(Dataset entries)

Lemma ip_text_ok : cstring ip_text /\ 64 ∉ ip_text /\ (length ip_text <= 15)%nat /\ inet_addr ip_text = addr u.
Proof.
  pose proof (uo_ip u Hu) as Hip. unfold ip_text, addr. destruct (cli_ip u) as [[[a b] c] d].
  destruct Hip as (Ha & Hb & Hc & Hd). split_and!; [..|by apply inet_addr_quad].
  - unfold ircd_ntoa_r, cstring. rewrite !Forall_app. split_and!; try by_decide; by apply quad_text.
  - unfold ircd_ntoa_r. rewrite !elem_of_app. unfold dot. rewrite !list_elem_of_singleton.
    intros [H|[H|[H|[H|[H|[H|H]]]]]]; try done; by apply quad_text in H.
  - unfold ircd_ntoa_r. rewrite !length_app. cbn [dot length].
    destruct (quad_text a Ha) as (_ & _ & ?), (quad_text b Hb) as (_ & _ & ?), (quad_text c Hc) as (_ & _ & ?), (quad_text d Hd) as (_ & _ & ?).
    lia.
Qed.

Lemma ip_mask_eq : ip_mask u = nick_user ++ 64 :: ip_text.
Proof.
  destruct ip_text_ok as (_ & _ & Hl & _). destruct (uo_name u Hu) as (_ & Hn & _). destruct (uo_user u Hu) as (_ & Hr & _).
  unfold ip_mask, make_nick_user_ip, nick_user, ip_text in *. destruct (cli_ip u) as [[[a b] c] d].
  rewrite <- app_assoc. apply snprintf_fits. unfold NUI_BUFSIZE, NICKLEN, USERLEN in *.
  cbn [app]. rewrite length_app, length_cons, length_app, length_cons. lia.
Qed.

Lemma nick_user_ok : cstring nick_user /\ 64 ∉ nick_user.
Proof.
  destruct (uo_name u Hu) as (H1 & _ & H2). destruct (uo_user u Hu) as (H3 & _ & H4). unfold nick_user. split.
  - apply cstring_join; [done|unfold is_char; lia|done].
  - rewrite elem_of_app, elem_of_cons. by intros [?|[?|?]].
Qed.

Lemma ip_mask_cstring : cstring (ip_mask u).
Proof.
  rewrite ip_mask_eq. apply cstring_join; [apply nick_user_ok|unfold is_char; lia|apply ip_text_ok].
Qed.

Directions: Once more, write out all the data exactly.

Result of this exercise:
Lemma ip_text_ok : cstring ip_text /\ 64 ∉ ip_text /\ (length ip_text <= 15)%nat /\ inet_addr ip_text = addr u.
Proof.
  pose proof (uo_ip u Hu) as Hip. unfold ip_text, addr. destruct (cli_ip u) as [[[a b] c] d].
  destruct Hip as (Ha & Hb & Hc & Hd). split_and!; [..|by apply inet_addr_quad].
  - unfold ircd_ntoa_r, cstring. rewrite !Forall_app. split_and!; try by_decide; by apply quad_text.
  - unfold ircd_ntoa_r. rewrite !elem_of_app. unfold dot. rewrite !list_elem_of_singleton.
    intros [H|[H|[H|[H|[H|[H|H]]]]]]; try done; by apply quad_text in H.
  - unfold ircd_ntoa_r. rewrite !length_app. cbn [dot length].
    destruct (quad_text a Ha) as (_ & _ & ?), (quad_text b Hb) as (_ & _ & ?), (quad_text c Hc) as (_ & _ & ?), (quad_text d Hd) as (_ & _ & ?).
    lia.
Qed.

Lemma ip_mask_eq : ip_mask u = nick_user ++ 64 :: ip_text.
Proof.
  destruct ip_text_ok as (_ & _ & Hl & _). destruct (uo_name u Hu) as (_ & Hn & _). destruct (uo_user u Hu) as (_ & Hr & _).
  unfold ip_mask, make_nick_user_ip, nick_user, ip_text in *. destruct (cli_ip u) as [[[a b] c] d].
  rewrite <- app_assoc. apply snprintf_fits. unfold NUI_BUFSIZE, NICKLEN, USERLEN in *.
  cbn [app]. rewrite length_app, length_cons, length_app, length_cons. lia.
Qed.

Lemma nick_user_ok : cstring nick_user /\ 64 ∉ nick_user.
Proof.
  destruct (uo_name u Hu) as (H1 & _ & H2). destruct (uo_user u Hu) as (H3 & _ & H4). unfold nick_user. split.
  - apply cstring_join; [done|unfold is_char; lia|done].
  - rewrite elem_of_app, elem_of_cons. by intros [?|[?|?]].
Qed.

Lemma ip_mask_cstring : cstring (ip_mask u).
Proof.
  rewrite ip_mask_eq. apply cstring_join; [apply nick_user_ok|unfold is_char; lia|apply ip_text_ok].
Qed.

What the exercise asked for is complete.